L’histoire lui donnera raison car, malgré une courte vie (33 ans), est s’est assignée les règles de bonnes conduites islamiques au point que Dieu lui donna une progéniture exceptionnelle. Elle est la mère de Serigne Mouhamadou Mor Diarra (Borom Sam), de Serigne Abibou Lahi, de Sokhna Fatima et du Serviteur Privilégié du Prophète Mouhamed (SAWS) Cheikh Ahmadou Bamba Khadimou Rassoul.
Sokhna Diarra éduquait ses fils en leur traçant la voie à suivre pour faire parti des pieux valeureux de l’Islam. Elle accomplissait ses devoirs familiaux et se consacrait exclusivement à l’adoration de Dieu comme nous le rapporte Serigne Bassirou Mbacké dans son livre Minanoul Bakhi Khadim. En effet dans ce livre de référence, Cheikh Mouhamadou Bachir nous explique Sokhna Diarra savait trouver le temps de s’occuper de l’éducation et de la formation de ses enfants. Elle aimait leur raconter très souvent l’histoire des saints et des pieux anciens, afin que leur vie leur serve d’exemple, de référence. C’est ainsi Cheikh Ahmadou Bamba se retirait dans la nuit parce que ayant entendu sa mère dire que les valeureux preux de l’Islam avaient l’habitude d’être debout toute la nuit. Et pourtant, en ce moment, Le Cheikh ne savait même pas que c’était pour prier parce que étant trop jeune.
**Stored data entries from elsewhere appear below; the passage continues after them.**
Definition getGoalProgress (c : Clock) (state : State) (goal : Goal.t)
  : Progress.t :=
  let isCompletedToday :=
    isCompletedOn (today c) (Goal.id goal) (dailyProgress state) in
  {| Progress.isCompletedToday := isCompletedToday;
     Progress.progress :=
       Math_min (ofZ 100)
         (fmul (fdiv (ofZ (Goal.currentCount goal))
                     (ofZ (Goal.targetCount goal)))
               (ofZ 100));
     Progress.needsCompletion :=
       bool_decide (Goal.frequency goal = daily) && negb isCompletedToday |}.

(** [updateGoalStatus] of either implementation. *)
Definition updateGoalStatus (v : Impl) (gid : string) (st : Status.t)
    (state : State) : State :=
  match v with
  | store => Store.updateGoalStatus gid st state
  | component _ => Tracker.updateGoalStatus gid st state
  end.

(** The counters of a goal are consistent when the streak is not negative
    and not above the number of completions. *)
Definition countInv (g : Goal.t) : Prop :=
  0 <= Goal.streak g <= Goal.currentCount g.

(** ** Overall and category statistics *)

(** [Math.max(...xs, 0)] on integers. *)
Definition maxWithZero (xs : list Z) : Z := foldr Z.max 0 xs.

(** [goals.reduce((sum, goal) => sum + f(goal), 0)] *)
Definition sumOf (f : Goal.t -> Z) (gs : list Goal.t) : Z :=
  foldl (fun sum goal => sum + f goal) 0 gs.

(** [overallStats] of the component. *)
Module OverallStats.
Record t := mk {
  totalGoals : Z;
  activeGoals : Z;
  totalStreaks : Z;
  totalCompletions : Z;
  bestStreak : Z
}.
End OverallStats.

Definition overallStats (state : State) : OverallStats.t :=
  {| OverallStats.totalGoals := Z.of_nat (length (goals state));
     OverallStats.activeGoals :=
       Z.of_nat (length (activeGoals (goals state)));
     OverallStats.totalStreaks := sumOf Goal.streak (goals state);
     OverallStats.totalCompletions := sumOf Goal.currentCount (goals state);
     OverallStats.bestStreak :=
       maxWithZero (map Goal.bestStreak (goals state)) |}.

(** [getGoalStats] of the store. *)
Module GoalStats.
Record t := mk {
  totalGoals : Z;
  activeGoals : Z;
  totalStreaks : Z;
  completedToday : Z;
  bestStreak : Z
}.
End GoalStats.

Definition getGoalStats (c : Clock) (state : State) : GoalStats.t :=
  {| GoalStats.totalGoals := Z.of_nat (length (goals state));
     GoalStats.activeGoals := Z.of_nat (length (activeGoals (goals state)));
     GoalStats.totalStreaks := sumOf Goal.streak (goals state);
     GoalStats.completedToday :=
       match findDay (today c) (dailyProgress state) with
       | Some todayProgress =>
           Z.of_nat (length (completedRecords
                               (DailyProgress.goals todayProgress)))
       | None => 0
       end;
     GoalStats.bestStreak :=
       maxWithZero (map Goal.bestStreak (goals state)) |}.

(** The table of the categories of the component. *)
Module Category.
Record t := mk {
  id : GoalCategory;
  name : string;
  icon : string;
  color : string;
  description : string
}.
End Category.

Definition categories : list Category.t :=
  [ Category.mk health "Health & Fitness" "💪" "#A1E8D9" "Physical wellbeing";
    Category.mk learning "Learning" "🎓" "#BDB2FF" "Knowledge & skills";
    Category.mk productivity "Productivity" "📊" "#FF9BC9" "Work & efficiency";
    Category.mk personal "Personal Growth" "🌱" "#FFD6A5" "Self-improvement";
    Category.mk creative "Creative" "🎨" "#FFC8DD" "Art & expression";
    Category.mk other "Other" "✨" "#D6CCC2" "Miscellaneous goals" ].

(** One row of [categoryStats]. *)
Module CategoryStats.
Record t := mk {
  category : Category.t;
  count : Z;
  completed : Z;
  active : Z
}.
End CategoryStats.

Definition categoryStats (state : State) : list CategoryStats.t :=
  map (fun category =>
         let mine :=
           filter (fun g => Goal.category g = Category.id category)
                  (goals state) in
         {| CategoryStats.category := category;
            CategoryStats.count := Z.of_nat (length mine);
            CategoryStats.completed := sumOf Goal.currentCount mine;
            CategoryStats.active :=
              Z.of_nat
                (length (filter (fun g => Goal.category g = Category.id category
                                          /\ Goal.status g = Status.active)
                                (goals state))) |})
      categories.

(** The sum of a list of integers. *)
Definition sumZ (xs : list Z) : Z := foldr Z.add 0 xs.

(** Decreasing order of streak. *)
Definition byStreak (a b : Goal.t) : Prop := Goal.streak b <= Goal.streak a.

(** ** The first store of [src/store.ts]: tasks, daily goals and a timer *)

Module Simple.

Record Task := mkTask {
  taskId : string;
  taskTitle : string;
  taskCompleted : bool;
  priority : Z
}.

Record Goal := mkGoal {
  id : string;
  title : string;
  completed : bool;
  streak : Z;
  lastCompleted : option string
}.

Record State := mkState {
  tasks : list Task;
  goals : list Goal;
  timerMinutes : Z;
  timerSeconds : Z;
  isTimerRunning : bool
}.

(** What the date expressions of [toggleGoal] evaluate to:
    [new Date().toDateString()] and
    [new Date(Date.now() - 86400000).toDateString()]. *)
Record Clock := mkClock { todayString : string; yesterdayString : string }.

(** [toggleTask] *)
Definition toggleTask (tid : string) (state : State) : State :=
  {| tasks :=
       map (fun task =>
              if decide (taskId task = tid)
              then {| taskId := taskId task;
                      taskTitle := taskTitle task;
                      taskCompleted := negb (taskCompleted task);
                      priority := priority task |}
              else task) (tasks state);
     goals := goals state;
     timerMinutes := timerMinutes state;
     timerSeconds := timerSeconds state;
     isTimerRunning := isTimerRunning state |}.

(** [deleteTask] *)
Definition deleteTask (tid : string) (state : State) : State :=
  {| tasks := filter (fun task => taskId task ≠ tid) (tasks state);
     goals := goals state;
     timerMinutes := timerMinutes state;
     timerSeconds := timerSeconds state;
     isTimerRunning := isTimerRunning state |}.

Section ToggleGoal.

(** [new Date(s).toDateString()], the date string of a stored string. *)
Variable redate : string -> string.

(** The goal object built by [toggleGoal] for the goal of the id. *)
Definition toggled (c : Clock) (goal : Goal) : Goal :=
  let newCompleted := negb (completed goal) in
  let newStreak :=
    if newCompleted then
      let lastCompletedDate :=
        match lastCompleted goal with
        | Some (String a s) => Some (redate (String a s))
        | _ => None
        end in
      match lastCompletedDate with
      | None | Some EmptyString => streak goal + 1
      | Some d =>
          if bool_decide (d = yesterdayString c)
             || bool_decide (d = todayString c)
          then streak goal + 1 else 1
      end
    else streak goal in
  {| id := id goal;
     title := title goal;
     completed := newCompleted;
     streak := newStreak;
     lastCompleted :=
       if newCompleted then Some (todayString c) else lastCompleted goal |}.

(** [toggleGoal] *)
Definition toggleGoal (c : Clock) (gid : string) (state : State) : State :=
  {| tasks := tasks state;
     goals := map (fun goal => if decide (id goal = gid)
                               then toggled c goal else goal) (goals state);
     timerMinutes := timerMinutes state;
     timerSeconds := timerSeconds state;
     isTimerRunning := isTimerRunning state |}.

End ToggleGoal.

(** [tickTimer] *)
Definition tickTimer (state : State) : State :=
  if (timerMinutes state =? 0) && (timerSeconds state =? 0) then
    {| tasks := tasks state;
       goals := goals state;
       timerMinutes := timerMinutes state;
       timerSeconds := timerSeconds state;
       isTimerRunning := false |}
  else if 0 <? timerSeconds state then
    {| tasks := tasks state;
       goals := goals state;
       timerMinutes := timerMinutes state;
       timerSeconds := timerSeconds state - 1;
       isTimerRunning := isTimerRunning state |}
  else
    {| tasks := tasks state;
       goals := goals state;
       timerMinutes := timerMinutes state - 1;
       timerSeconds := 59;
       isTimerRunning := isTimerRunning state |}.

(** [resetTimer] *)
Definition resetTimer (state : State) : State :=
  {| tasks := tasks state;
     goals := goals state;
     timerMinutes := 25;
     timerSeconds := 0;
     isTimerRunning := false |}.

(** The seconds left on the timer. *)
Definition secondsLeft (state : State) : Z :=
  60 * timerMinutes state + timerSeconds state.

End Simple.

(** A state of the first store: one task, one goal last completed the day
    before, and 1:05 left on a running timer. *)
Definition simpleClock : Simple.Clock :=
  {| Simple.todayString := "Mon Mar 04 2024";
     Simple.yesterdayString := "Sun Mar 03 2024" |}.

Definition simpleState : Simple.State :=
  {| Simple.tasks :=
       [{| Simple.taskId := "1709539200000";
           Simple.taskTitle := "Write the report";
           Simple.taskCompleted := false;
           Simple.priority := 2 |}];
     Simple.goals :=
       [{| Simple.id := "1709539200001";
           Simple.title := "Meditate";
           Simple.completed := false;
           Simple.streak := 3;
           Simple.lastCompleted := Some "Sun Mar 03 2024" |}];
     Simple.timerMinutes := 1;
     Simple.timerSeconds := 5;
     Simple.isTimerRunning := true |}.

(** ** The second store of [src/store.ts]: projects, tasks, ideas, resources
    and the focus timer *)

Module SDLCPhase.
Inductive t :=
  planning | analysis | design | implementation | testing | deployment
  | maintenance.

#[global] Instance eq_dec : EqDecision t.
Proof. solve_decision. Defined.
End SDLCPhase.

Module TimerMode.
Inductive t := focus | shortBreak | longBreak.
End TimerMode.

Module ResourceType.
Inductive t := image | document | link | audio | video | other.
End ResourceType.

Module Project.
Record t := mk {
  id : string;
  name : string;
  description : string;
  color : string;
  icon : string;
  createdAt : Date;
  isActive : bool
}.
End Project.

Module Task.
Record t := mk {
  id : string;
  title : string;
  description : string;
  completed : bool;
  priority : Z;
  phase : SDLCPhase.t;
  createdAt : Date;
  dueDate : option Date;
  projectId : string;
  ideaId : option string
}.
End Task.

Module Idea.
Record t := mk {
  id : string;
  projectId : string;
  title : string;
  description : string;
  phase : SDLCPhase.t;
  status : Status.t;
  priority : Z;
  tags : list string;
  createdAt : Date;
  updatedAt : Date
}.
End Idea.

Module Resource.
Record t := mk {
  id : string;
  projectId : string;
  title : string;
  url : option string;
  file : option (string * Z * string);
  type : ResourceType.t;
  description : string;
  tags : list string;
  createdAt : Date
}.
End Resource.

Module TimerSession.
Record t := mk {
  id : string;
  mode : TimerMode.t;
  duration : Z;
  completedAt : Date;
  focusType : option string
}.
End TimerSession.

Module Timer.
Record t := mk {
  currentTime : Z;
  isRunning : bool;
  mode : TimerMode.t;
  selectedDuration : Z;
  completedSessions : Z;
  totalFocusTime : Z
}.
End Timer.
En somme Sokhna Diarra se distinguait par sa foi, sa piété, une constance notoire dans la mission qu’elle s’est assignée. Ce qui fait d’elle une femme exempte de tout reproche vis-à-vis de Dieu, de son époux et des voisins en premier lieu ses coépouses (Mame Anta Ndiaye Mbacké et Mame Faty Issa Diop) avec qui elle entretenait une complicité remarquable. En effet, de Mbacké à Porokhane en passant par Khourou Mbacké, jamais on n’a vu Mame Diarra se détourner ne serait ce qu’une fraction de seconde de son objectif. Voilà l’exemple de la femme musulmane que nos sœurs en Islam doivent méditer en terme de règles de bonne conduite, de comportements, de manières d’être vis-à-vis de Dieu, de leur époux, de leur coépouse et de la société.
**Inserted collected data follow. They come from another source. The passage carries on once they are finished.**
(** * ftp_client.py: a shallow embedding of [FTPClient] and its properties

    The client of [src/ftp_client.py] is embedded as a family of
    computations in a state / exception / event-log monad:

    - the mutable attribute [self.connection_pool], the allocator of
      [ftplib.FTP] object identities, the local file system and the state
      of the outside world (network and FTP server) form the [World];
    - every call into [ftplib] is a [call] answered by an arbitrary
      responder [respond], which stands for every possible behaviour of
      the network and of the server;
    - every run yields, next to its outcome and final world, the list of
      [event]s it caused, in order: the [ftplib] calls, the sleeps of the
      retry decorator and the log records.

    The [@retry] decorator comes from the third-party package [retrying];
    [Retrying_call] follows its [Retrying.call] method. *)

From Stdlib Require Import ZArith Lia Ascii.
From stdpp Require Import base option list strings gmap.

Local Open Scope Z_scope.

(** ** Python values used by the client *)

(** Exception classes that the client, [ftplib], [retrying], the
    executor, the progress bar and the [os] module raise on the paths
    modelled below.  All of them derive from [Exception]. *)
Inductive exn_class : Type :=
  | error_perm          (* ftplib.error_perm: 5xx reply *)
  | error_temp          (* ftplib.error_temp: 4xx reply *)
  | error_proto         (* ftplib.error_proto *)
  | EOFError
  | TimeoutError
  | OSError
  | FileNotFoundError
  | TypeError
  | AttributeError
  | UnboundLocalError
  | IndexError
  | ValueError
  | OverflowError
  | FTPConnectionError  (* class FTPConnectionError(Exception) *)
  | FTPTransferError.   (* class FTPTransferError(Exception) *)

Global Instance exn_class_eq_dec : EqDecision exn_class.
Proof. solve_decision. Defined.

(** An exception object: its class and [str(e)]. *)
Record exn : Type := Exc { exc_class : exn_class; str : string }.

Global Instance exn_eq_dec : EqDecision exn.
Proof. solve_decision. Defined.

(** [except cls as e] *)
Definition isinstance (e : exn) (cls : exn_class) : bool :=
  bool_decide (exc_class e = cls).

Inductive result (A : Type) : Type :=
  | Ok (a : A)
  | Raise (e : exn).
Global Arguments Ok {A} a.
Global Arguments Raise {A} e.

(** Identity of an [ftplib.FTP] object. *)
Definition Conn : Type := nat.

Definition chunk : Type := list Byte.byte.

(** The calls the client makes into [ftplib], indexed by the type of what
    they return.  Reply strings that the client discards are returned as
    [unit]. *)
Inductive call : Type → Type :=
  | Connect (ftp : Conn) (host : string) (port : Z) : call unit
  | Login (ftp : Conn) (user passwd : string) : call unit
  | ProtP (ftp : Conn) : call unit
  | Voidcmd (ftp : Conn) (cmd : string) : call unit
  | Size (ftp : Conn) (path : string) : call (option Z)
  | Sendcmd (ftp : Conn) (cmd : string) : call string
    (* the blocks received, and the error that ends the transfer if any *)
  | Retrbinary (ftp : Conn) (cmd : string) : call (list chunk * option exn)
    (* [None]: every block is sent and the final reply is positive;
       [Some (k, e)]: [e] is raised once [k] blocks have been sent *)
  | Storbinary (ftp : Conn) (cmd : string) (blocks : list chunk)
      : call (option (nat * exn))
  | Nlst (ftp : Conn) (path : string) : call (list string)
  | Cwd (ftp : Conn) (path : string) : call unit
  | Mkd (ftp : Conn) (path : string) : call unit
  | Delete (ftp : Conn) (path : string) : call unit
  | Rename (ftp : Conn) (fromname toname : string) : call unit
  | Quit (ftp : Conn) : call unit.

Inductive level : Type := INFO | WARNING | ERROR.

Inductive event : Type :=
  | EvCall {A : Type} (c : call A)
  | EvSleep (ms : Z)
  | EvLog (lvl : level) (msg : string).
Je pense que c’est cette vie courte mais remplie de bienfaits qui a valu à Mame Diarra un témoignage fort élogieux de son époux (son surnom de Diaratou Lah). C’est cette vie également qui fait que chaque année des milliers de personnes se déplacent vers ce haut lieu de pèlerinage qu’est Porokhane pour lui rendre un hommage appuyé.
Pour comprendre l’histoire de Porokhane, on peut se référer toujours à Minanoul Bakhi Khadim de Serigne Bassirou. En effet Serigne Bassirou nous explique que Maba Diakhou Bâ, du temps de sa croisade contre les ennemis de l’Islam, avait demandé à tous les grands penseurs musulmans de l’époque de venir le rejoindre au Saloum. Serigne Mor Anta Sally, a voulu s’installer à côté de Nioro pour pouvoir fonder une daara et s’occuper ainsi de l’instruction et de l’éducation de ses talibés. C’est dans ces conditions que Mame Mor Anta Sally installa sa famille à Porokhane (Fourkhane). D’ailleurs certains de ses fils naquirent là bas (Mame Thierno et Mame Cheikh Anta). C’est ainsi que Mame Diarra fût décédée et inhumée à Porokhane vers 1866. Mais que des miracles !!! Après la mort de Maba (1867 à Somb) Serigne Mor Anta Sally retourne au Cayor (Patar puis Mbacké Cayor) et Porokhane tomba dans l’oubli. Ce n’est qu’après 1912 que Serigne Touba dépêcha son Fils Serigne Bassirou à Porokane pour délimiter le mausolée et s’occuper du village ; Serigne Bassirou y venait se recueillir régulièrement. Serigne Bassirou y construisa une concession et organisa le 1erMagal de Porokhane en 1951. Mais rappelons que Serigne Touba venait souvent à Porokhane bien avant 1895. Après la disparition de Serigne Bassirou en 1966, son fils aîné Serigne Moustapha Bassirou prend le relais de l’organisation. C’est le lieu de rendre un hommage appuyé à Serigne Moustapha Bassirou pour le travail colossal qu’il a abattu à Porokhane durant les 41 ans passés à la tête de la famille de Serigne Bassirou. Il a réussi à faire de Porokhane un haut lieu de culte et de pèlerinage. Il a fait beaucoup de réalisations à Porokhane notamment la Mosquée, la construction du Mausolée, la résidence Mame Diarra et surtout la Daara (internat) Sokhna Diarra regroupant des homonymes de Mame Diarra.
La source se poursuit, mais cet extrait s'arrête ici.